Source : Hillert-Richter, L. K. et al., Mesure de la composition du complexe de signalisation induisant la mort CD95 et traitement de la procaspase-8 dans ce complexe. J. Vis. Exp. (2021).

Cette vidéo décrit le transfert western basé sur la chimiluminescence des lysats immunoprécipités. La technique aide à déterminer le traitement et l’activation des protéines. Le signal chimiluminescent détecté est proportionnel au niveau de traitement des protéines lors de son activation.

Protocol

Les expériences sur les cellules T ont été réalisées conformément à l’accord éthique 42502-2-1273 Uni MD.

1. Préparation des cellules pour l’expérience

REMARQUE : Le nombre moyen de cellules pour cette immunoprécipitation est de 1 × 10⁷. Les cellules adhérentes doivent être ensemencées un jour avant l’expérience de sorte qu’il y ait 1 × 10⁷ cellules le jour de l’expérience.

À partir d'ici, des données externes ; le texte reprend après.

(** * A shallow embedding of the prefixed logrus text formatter

    The Go package [prefixed] (file [formatter.go]) renders one logrus entry
    into one line of text.  Go strings are byte sequences: they are modelled by
    [string], whose characters are the 256 byte values.  The field mapping
    [logrus.Fields] (a Go [map[string]interface{}]) is a [gmap string Value];
    since ranging over a Go map yields the keys in an unspecified order, the
    order produced by the [for k := range entry.Data] loop of one call is an
    explicit argument of [Format]. *)

From Stdlib Require Import ZArith Ascii String.
From stdpp Require Import base option list gmap strings sorting pretty.

Open Scope string_scope.

(** ** Bytes and strings *)

Definition byte_of (n : N) : ascii := ascii_of_N n.
Definition code (c : ascii) : N := N_of_ascii c.

Fixpoint bytes (l : list N) : string :=
  match l with
  | [] => ""
  | n :: l => String (byte_of n) (bytes l)
  end.

Definition NL : ascii := byte_of 10.

(** [len] is Go's [len] on strings: a number of bytes. *)
Definition len (s : string) : Z := Z.of_nat (String.length s).

Fixpoint forall_bytes (p : ascii → bool) (s : string) : bool :=
  match s with
  | "" => true
  | String c s => p c && forall_bytes p s
  end.

Fixpoint exists_byte (p : ascii → bool) (s : string) : bool :=
  match s with
  | "" => false
  | String c s => p c || exists_byte p s
  end.

Fixpoint spaces (n : nat) : string :=
  match n with
  | O => ""
  | S n => String " " (spaces n)
  end.

Fixpoint concat_strings (l : list string) : string :=
  match l with
  | [] => ""
  | s :: l => s +:+ concat_strings l
  end.

(** [s[n:]] *)
Fixpoint drop_bytes (n : nat) (s : string) : string :=
  match n, s with
  | O, _ => s
  | S n, String _ s => drop_bytes n s
  | S _, "" => ""
  end.

(** ** The Go standard library, as far as the formatter calls it *)

(** [strings.ToUpper] on ASCII text (it is only applied to level names). *)
Definition upper_byte (c : ascii) : ascii :=
  if (97 <=? code c)%N && (code c <=? 122)%N then byte_of (code c - 32) else c.

Fixpoint strings_ToUpper (s : string) : string :=
  match s with
  | "" => ""
  | String c s => String (upper_byte c) (strings_ToUpper s)
  end.

(** [strings.ContainsRune(s, '\n')]: the rune is a single byte. *)
Definition strings_ContainsRune (s : string) (c : ascii) : bool :=
  exists_byte (λ x, bool_decide (x = c)) s.

(** [strings.Replace(s, old, new, -1)] for a one-byte [old]. *)
Fixpoint strings_Replace (s : string) (old : ascii) (new : string) : string :=
  match s with
  | "" => ""
  | String c s =>
      if bool_decide (c = old) then new +:+ strings_Replace s old new
      else String c (strings_Replace s old new)
  end.

(** [strings.Repeat(" ", count)] panics on a negative count ([None]). *)
Definition strings_Repeat_space (count : Z) : option string :=
  if (count <? 0)%Z then None else Some (spaces (Z.to_nat count)).

(** [unicode.IsSpace] on the UTF-8 encoding.  The one-byte white space
    characters are tab, line feed, vertical tab, form feed, carriage return and
    space; U+0085 and U+00A0 take two bytes; U+1680, U+2000 to U+200A, U+2028,
    U+2029, U+202F, U+205F and U+3000 take three. *)
Definition space1 (c : ascii) : bool :=
  ((9 <=? code c)%N && (code c <=? 13)%N) || (code c =? 32)%N.

Definition space2 (c1 c2 : ascii) : bool :=
  (code c1 =? 194)%N && ((code c2 =? 133)%N || (code c2 =? 160)%N).

Definition space3 (c1 c2 c3 : ascii) : bool :=
  ((code c1 =? 225)%N && (code c2 =? 154)%N && (code c3 =? 128)%N)
  || ((code c1 =? 226)%N && (code c2 =? 128)%N
      && (((128 <=? code c3)%N && (code c3 <=? 138)%N)
          || (code c3 =? 168)%N || (code c3 =? 169)%N || (code c3 =? 175)%N))
  || ((code c1 =? 226)%N && (code c2 =? 129)%N && (code c3 =? 159)%N)
  || ((code c1 =? 227)%N && (code c2 =? 128)%N && (code c3 =? 128)%N).

(** Leading white space is removed rune by rune. *)
Fixpoint trim_left_space (s : string) : string :=
  match s with
  | "" => ""
  | String c1 s1 =>
      if space1 c1 then trim_left_space s1
      else match s1 with
           | "" => s
           | String c2 s2 =>
               if space2 c1 c2 then trim_left_space s2
               else match s2 with
                    | "" => s
                    | String c3 s3 =>
                        if space3 c1 c2 c3 then trim_left_space s3 else s
                    end
           end
  end.

(** Trailing white space, read on the reversed string: the last byte of the
    encoding comes first. *)
Fixpoint trim_left_space_rev (s : string) : string :=
  match s with
  | "" => ""
  | String c1 s1 =>
      if space1 c1 then trim_left_space_rev s1
      else match s1 with
           | "" => s
           | String c2 s2 =>
               if space2 c2 c1 then trim_left_space_rev s2
               else match s2 with
                    | "" => s
                    | String c3 s3 =>
                        if space3 c3 c2 c1 then trim_left_space_rev s3 else s
                    end
           end
  end.

Definition trim_right_space (s : string) : string :=
  String.rev (trim_left_space_rev (String.rev s)).

(** [strings.TrimSpace]: leading and trailing white space removed. *)
Definition strings_TrimSpace (s : string) : string :=
  trim_right_space (trim_left_space s).

(** [sort.Strings]: increasing byte-wise order, [String.le]. *)
Definition sort_Strings (l : list string) : list string :=
  merge_sort String.le l.

(** The regular expression [^\[(.*?)\]] of [extractPrefix].  [regex_tag s]
    scans what follows the opening bracket: the lazy [.*?] stops at the first
    closing bracket, and [.] matches no line feed.  The result is the text
    between the brackets. *)
Fixpoint regex_tag (s : string) : option string :=
  match s with
  | "" => None
  | String c s =>
      if bool_decide (c = "]"%char) then Some ""
      else if bool_decide (c = NL) then None
      else match regex_tag s with
           | Some t => Some (String c t)
           | None => None
           end
  end.

(** [regex.FindString], with [None] when [regex.MatchString] is false. *)
Definition regex_FindString (msg : string) : option string :=
  match msg with
  | String "[" s =>
      match regex_tag s with
      | Some t => Some ("[" +:+ t +:+ "]")
      | None => None
      end
  | _ => None
  end.

(** ** Formatting verbs of package [fmt] *)

(** [%5s] (the [+] flag has no effect on [%s]): right-aligned in a field of at
    least [w] characters.  The width counts runes; the labels it is applied to
    are ASCII. *)
Definition fmt_pad_left (w : nat) (s : string) : string :=
  spaces (w - String.length s) +:+ s.

(** [%d] *)
Definition fmt_d (n : Z) : string := pretty n.

(** [%04d]: zeros up to four characters, the sign included. *)
Definition fmt_04d (n : Z) : string :=
  if (n <? 0)%Z then
    let d := pretty (Z.abs_N n) in
    "-" +:+ bytes (replicate (3 - String.length d) 48%N) +:+ d
  else
    let d := pretty (Z.to_N n) in
    bytes (replicate (4 - String.length d) 48%N) +:+ d.


(** ** Field values *)

(** A value of a field is a Go [interface{}].  The formatter distinguishes
    strings, errors (by their [Error()] text) and everything else, which it
    hands to [fmt]; integers and booleans are given with their printing rule,
    any other value by its two printed forms, under [%v] and under [%+v]. *)
Inductive Value : Type :=
  | VNil
  | VString (s : string)
  | VError (errmsg : string)
  | VInt (n : Z)
  | VBool (b : bool)
  | VOther (v plusv : string).

(** [fmt.Fprint(value)] and [fmt.Sprint(value)] ([plus = false]), and the verb
    [%+v] ([plus = true]). *)
Definition fmt_v (plus : bool) (value : Value) : string :=
  match value with
  | VNil => "<nil>"
  | VString s => s
  | VError errmsg => errmsg
  | VInt n => fmt_d n
  | VBool b => if b then "true" else "false"
  | VOther v plusv => if plus then plusv else v
  end.

(** ** Package logrus *)

Definition logrus_Level : Type := N.
Definition PanicLevel : logrus_Level := 0%N.
Definition FatalLevel : logrus_Level := 1%N.
Definition ErrorLevel : logrus_Level := 2%N.
Definition WarnLevel : logrus_Level := 3%N.
Definition InfoLevel : logrus_Level := 4%N.
Definition DebugLevel : logrus_Level := 5%N.

(** [Level.String()] *)
Definition Level_String (level : logrus_Level) : string :=
  if (level =? DebugLevel)%N then "debug"
  else if (level =? InfoLevel)%N then "info"
  else if (level =? WarnLevel)%N then "warning"
  else if (level =? ErrorLevel)%N then "error"
  else if (level =? FatalLevel)%N then "fatal"
  else if (level =? PanicLevel)%N then "panic"
  else "unknown".

(** ** What the formatter takes from outside the package

    Wall-clock times and their layouts (package [time]), the quoting of [%q]
    ([strconv.Quote]), the padding of [%-<n>s], [filepath.Base] and the escape
    sequences of package [ansi] are not part of this package: the development
    is parametric in them. *)
Class GoLib : Type := {
  time_Time : Type;
  Time_Format : time_Time → string → string;
  time_Stamp : string;
  strconv_Quote : string → string;
  fmt_pad_right : Z → string → string;
  filepath_Base : string → string;
  ansi_Reset : string;
  ansi_Green : string;
  ansi_Yellow : string;
  ansi_Red : string;
  ansi_Blue : string;
  ansi_Cyan : string;
  ansi_LightBlack : string
}.

(** The state of the process a call observes: the package variable
    [isTerminal], [runtime.GOOS], the value of [miniTS()], and the frame that
    [runtime.Caller(6)] reports (function name, file, line). *)
Record World : Type := {
  isTerminal : bool;
  runtime_GOOS : string;
  miniTS : Z;
  caller_name : string;
  caller_file : string;
  caller_line : Z
}.

Record TextFormatter : Type := {
  ForceColors : bool;
  DisableColors : bool;
  DisableTimestamp : bool;
  ShortTimestamp : bool;
  DisableSorting : bool;
  IndentMultilineMessage : bool;
  TimestampFormat : string;
  SpacePadding : Z
}.

(** [bytes.Buffer] and [io.Writer]: the bytes written so far. *)
Definition Buffer : Type := string.
Definition WriteString (b : Buffer) (s : string) : Buffer := b +:+ s.
Definition WriteByte (b : Buffer) (c : ascii) : Buffer := b +:+ String c "".

Definition error : Type := string.

Definition reset `{GoLib} : string := ansi_Reset.

(** The characters that [needsQuoting] lets through. *)
Definition plain (ch : ascii) : bool :=
  (("a" <=? ch) && (ch <=? "z")
   || ("A" <=? ch) && (ch <=? "Z")
   || ("0" <=? ch) && (ch <=? "9")
   || bool_decide (ch = "-") || bool_decide (ch = "."))%char.

(** The loop ranges over the runes of [text]; a rune that is not a single
    ASCII byte is outside all the ranges, as is each of its bytes.  Note the
    sense of the result: [true] says that [text] is written as it is. *)
Fixpoint needsQuoting (text : string) : bool :=
  match text with
  | "" => true
  | String ch text => if negb (plain ch) then false else needsQuoting text
  end.

(** The texts that the group [(.*?)] can hold: no closing bracket, no line
    feed. *)
Definition in_tag (t : string) : bool :=
  forall_bytes
    (λ c, negb (bool_decide (c = "]"%char)) && negb (bool_decide (c = NL))) t.

Definition extractPrefix (msg : string) : string * string :=
  match regex_FindString msg with
  | Some match_ =>
      (substring 1 (String.length match_ - 2) match_,
       strings_TrimSpace (drop_bytes (String.length match_) msg))
  | None => ("", msg)
  end.

Definition prefixFieldClashes (data : gmap string Value) : gmap string Value :=
  let data :=
    match data !! "time" with
    | Some v => <["fields.time" := v]> data
    | None => data
    end in
  let data :=
    match data !! "msg" with
    | Some v => <["fields.msg" := v]> data
    | None => data
    end in
  match data !! "level" with
  | Some v => <["fields.level" := v]> data
  | None => data
  end.

(** [entry.Data[key]]: a missing key reads as the nil interface. *)
Definition index (data : gmap string Value) (key : string) : Value :=
  default VNil (data !! key).

Section Formatter.
Context `{lib : GoLib}.
(** The build of [runtime] on the demonstration host returned: it has made
    [/home/u/proj/build/temp/runtime-build] right after [acquire]. *)
Lemma derived_paths_witness :
  @build_component Demo.flavour Demo.host_ok Demo.self Demo.c_runtime
    Demo.bt Demo.w_init = (Ok tt, Demo.w_built)
  /\ exists wa w1,
       @acquire Demo.flavour Demo.host_ok Demo.c_runtime Demo.bt
         Demo.w_header = (Ok tt, wa)
       /\ @mkdir_p Demo.flavour
            (mkPath "/" ["home"; "u"; "proj"; "build"; "temp";
                         "runtime-build"]) wa = (Ok tt, w1)
       /\ @is_dir Demo.flavour (fs w1)
            (mkPath "/" ["home"; "u"; "proj"; "build"; "temp";
                         "runtime-build"]) = true.
Proof.
  assert (Hrun : @build_component Demo.flavour Demo.host_ok Demo.self
                   Demo.c_runtime Demo.bt Demo.w_init
                 = (Ok tt, Demo.w_built)) by (vm_compute; reflexivity).
  split; [exact Hrun|].
  exact (proj1 (proj2 (proj2 (proj2 (proj2 (proj2 (proj2
           (@derived_paths Demo.flavour Demo.host_ok Demo.self
              Demo.c_runtime Demo.bt Demo.w_init)))))))
           Demo.w_built Hrun).
Defined.

(** * The footprint of a run *)

Section Footprint.
Context `{Flavour}.
Variable host : Host.
Variable self : CMakeBuild.

Lemma ancestors_self p : p ∈ ancestors p.
Proof.
  unfold ancestors. apply list_elem_of_fmap.
  exists (length (parts p)). split.
  - rewrite take_ge by lia. now destruct p.
  - apply elem_of_seq. lia.
Qed.

Lemma ancestors_parent q p :
  q ∈ ancestors p -> Pathlib.parent q ∈ ancestors p.
Proof.
  unfold ancestors. rewrite !list_elem_of_fmap.
  intros (n & -> & Hn). apply elem_of_seq in Hn.
  unfold Pathlib.parent. cbn [anchor parts].
  destruct n as [|m].
  - exists 0%nat. split; [now rewrite take_0|]. apply elem_of_seq. lia.
  - exists m. split.
    + f_equal. apply removelast_firstn. lia.
    + apply elem_of_seq. lia.
Qed.

Lemma watched_ancestor p q :
  p ∈ mkdir_targets host self -> q ∈ ancestors p ->
  Pathlib.str q ∈ watched host self.
Proof.
  intros Hp Hq. unfold watched. apply list_elem_of_fmap.
  exists q. split; [reflexivity|]. apply list_elem_of_bind. eauto.
Qed.

Lemma footprint_target p :
  in_footprint host self (EMkdir p) -> p ∈ mkdir_targets host self.
Proof.
  unfold mkdir_targets. intros [->|(c & Hc & ->)].
  - left.
  - right. apply list_elem_of_fmap. eauto.
Qed.

Lemma os_mkdir_step p0 p f f' :
  p0 ∈ mkdir_targets host self -> p ∈ ancestors p0 ->
  os_mkdir f p = inr f' -> fs_step host self f f'.
Proof.
  intros H0 Hp. unfold os_mkdir. destruct (stat f p) eqn:E1; [discriminate|].
  destruct (stat f (Pathlib.parent p)) as [[|]|]; try discriminate.
  intros [= <-]. apply step_mkdir.
  - eapply watched_ancestor; eauto.
  - unfold stat in E1. now destruct (parts p).
Qed.

Lemma path_mkdir_steps p0 fuel parents exist_ok p f f' :
  p0 ∈ mkdir_targets host self -> p ∈ ancestors p0 ->
  path_mkdir fuel parents exist_ok p f = inr f' ->
  rtc (fs_step host self) f f'.
Proof.
  intros H0. revert parents exist_ok p f f'.
  induction fuel as [|k IH]; intros parents exist_ok p f f' Hp; simpl;
    destruct (os_mkdir f p) as [e|f1] eqn:Eos;
    try (intros [= <-]; apply rtc_once; eapply os_mkdir_step; eauto; fail).
  - destruct e;
      repeat match goal with
             | |- context [if ?b then _ else _] => destruct b
             end; try discriminate; now intros [= <-].
  - destruct e;
      try (destruct (negb exist_ok || negb (is_dir f p));
           [discriminate | now intros [= <-]]).
    destruct (negb parents || bool_decide (Pathlib.parent p = p));
      [discriminate|].
    destruct (path_mkdir k true true (Pathlib.parent p) f) as [|f2] eqn:E2;
      [discriminate|].
    intros E3. etrans.
    + eapply IH; [|exact E2]. now apply ancestors_parent.
    + eapply IH; [|exact E3]. exact Hp.
Qed.

Lemma moves_ret {A} (a : A) : moves host self (ret a).
Proof. intros w. reflexivity. Qed.

Lemma moves_print text : moves host self (print text).
Proof. intros w. reflexivity. Qed.

Lemma moves_exists p : moves host self (exists_ p).
Proof. intros w. reflexivity. Qed.

Lemma moves_bind {A B} (m : M A) (k : A -> M B) :
  moves host self m -> (forall a, moves host self (k a)) ->
  moves host self (bind m k).
Proof.
  intros Hm Hk w. unfold bind. specialize (Hm w).
  destruct (m w) as [[a|e] w1]; simpl in *; [|exact Hm].
  etrans; [exact Hm | apply Hk].
Qed.

Lemma moves_for_each_in {A} (l : list A) (body : A -> M unit) :
  (forall x, x ∈ l -> moves host self (body x)) ->
  moves host self (for_each l body).
Proof.
  induction l as [|x xs IH]; intros Hb; simpl.
  - apply moves_ret.
  - apply moves_bind.
    + apply Hb. left.
    + intros _. apply IH. intros y Hy. apply Hb. now right.
Qed.

Lemma moves_mkdir_p p :
  in_footprint host self (EMkdir p) -> moves host self (mkdir_p p).
Proof.
  intros Hp w. unfold mkdir_p.
  destruct (path_mkdir _ _ _ _ _) eqn:E; simpl; [reflexivity|].
  eapply path_mkdir_steps; [|apply ancestors_self|exact E].
  now apply footprint_target.
Qed.

Lemma moves_check_call argv cwd :
  in_footprint host self (ESpawn argv cwd) ->
  moves host self (check_call host argv cwd).
Proof.
  intros Hf w. unfold check_call.
  destruct (spawn host w argv cwd) eqn:E; [reflexivity|].
  case_bool_decide; simpl; apply rtc_once; eapply step_process; eauto.
Qed.

Lemma moves_build_component c :
  c ∈ COMPONENTS self ->
  moves host self (build_component host self c (scratch host self)).
Proof.
  intros Hc.
  unfold build_component, acquire, configure, compile, install.
  repeat first
    [ apply moves_bind; [|intros ?]
    | match goal with
      | |- moves _ _ (if ?b then _ else _) => destruct b
      end
    | apply moves_print
    | apply moves_mkdir_p
    | apply moves_check_call
    | apply moves_ret
    | apply moves_exists ]; simpl; eauto.
Qed.

(** Everything [run] does is in its footprint.  Its [mkdir] calls are for
    the scratch directory and for the build directories of the components of
    the registry; the processes it starts are the version probe and the
    clones of those components, without working directory, and cmake with
    the build directory of such a component as working directory.  On the
    filesystem, what a run does is a sequence of changes, each of which is
    the doing of one of those processes or a directory made, where there was
    nothing, at one of those [mkdir] paths or at one of its ancestors, which
    [mkdir(parents=True)] makes when they are missing.  The script itself
    writes no file, removes nothing and makes no other directory. *)
Theorem run_footprint w :
  Forall (in_footprint host self) (new_events w (snd (run host self w)))
  /\ rtc (fs_step host self) (fs w) (fs (snd (run host self w))).
Proof.
  split.
  - destruct (spawn host w probe_argv None) as [k|r out f'] eqn:Ep.
    + rewrite (run_probe_missing host self w k Ep).
      erewrite new_events_app by reflexivity.
      constructor; [simpl; now left | constructor].
    + destruct (decide (r = 0)) as [->|Hr].
      * rewrite (run_probe_ok host self w out f' Ep).
        fold (scratch host self). cbv zeta.
        match goal with |- context [snd (?m ?w0)] =>
          assert (Hm : emits (in_footprint host self) m);
            [|destruct (Hm w0) as (evs & L & F)] end.
        { apply emits_bind.
          + apply emits_mkdir_p. simpl. now left.
          + intros _. apply emits_for_each_in.
            intros c Hc. now apply build_component_footprint. }
        erewrite new_events_app
          by (rewrite L; simpl; rewrite <- app_assoc; reflexivity).
        constructor; [simpl; now left | exact F].
      * rewrite (run_probe_nonzero host self w r out f' Ep Hr).
        erewrite new_events_app by reflexivity.
        constructor; [simpl; now left | constructor].
  - assert (Hp : in_footprint host self (ESpawn probe_argv None))
      by (simpl; now left).
    destruct (spawn host w probe_argv None) as [k|r out f'] eqn:Ep.
    + rewrite (run_probe_missing host self w k Ep). reflexivity.
    + assert (Hs : fs_step host self (fs w) f')
        by (eapply step_process; eauto).
      destruct (decide (r = 0)) as [->|Hr].
      * rewrite (run_probe_ok host self w out f' Ep).
        fold (scratch host self). cbv zeta.
        eapply rtc_l; [exact Hs|].
        match goal with |- context [snd (?m ?w0)] =>
          assert (Hm : moves host self m); [|exact (Hm w0)] end.
        apply moves_bind.
        -- apply moves_mkdir_p. simpl. now left.
        -- intros _. apply moves_for_each_in.
           intros c Hc. now apply moves_build_component.
      * rewrite (run_probe_nonzero host self w r out f' Ep Hr).
        now apply rtc_once.
Qed.
End Footprint.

1. Préparation des cellules adhérentes pour l’expérience
   1. Semez 5 à 8 × 10 6 cellules adhérentes dans 20 mL de milieu (voir le tableau des matériaux pour la composition) pour chaque condition dans des boîtes de 14,5 cm un jour avant le début de l’expérience.
   2. Le jour de l’expérience, assurez-vous que les cellules sont confluentes à 80-90 % et adhèrent à la parabole. Jetez le milieu et ajoutez du milieu frais aux cellules adhérentes.
2. Préparation des cellules en suspension pour l’expérience
   1. Placez soigneusement 1 × 10⁷ cellules de suspension dans 10 mL de milieu de culture (voir le tableau des matériaux pour la composition) par condition dans des boîtes de 14,5 cm immédiatement avant le début de l’expérience.
   2. Si vous utilisez des cellules primaires, isolez les cellules T primaires conformément à la procédure décrite précédemment. Traiter les lymphocytes T primaires avec 1 μg/mL de phytohémagglutinine pendant 24 h, suivi d’un traitement à 25 U/mL d’IL2 pendant 6 jours.
   3. Placez soigneusement 1 × 10⁸ lymphocytes T primaires dans 10 ml de milieu de culture (voir le tableau des matériaux pour la composition) par condition dans des boîtes de 14,5 cm immédiatement avant le début de l’expérience.
      note: Ce nombre plus élevé de lymphocytes T primaires est recommandé, car ces cellules sont plus petites.

2. Stimulation du CD95L

1. Stimulez les cellules avec le CD95L (produit comme décrit précédemment ou disponible dans le commerce (voir le tableau des matériaux).
   note: La concentration du CD95L et le temps de stimulation dépendent du type cellulaire. Préparez deux fois une condition de stimulation pour générer un échantillon de « contrôle de billes » en parallèle.
   1. Stimulez les cellules adhérentes avec la concentration sélectionnée de CD95L. Tenez la plaque en biais et piquez le ligand dans le milieu sans toucher les cellules adhérentes.
   2. Stimulez les cellules en suspension avec le CD95L en pipetant la solution de ligand dans la suspension cellulaire.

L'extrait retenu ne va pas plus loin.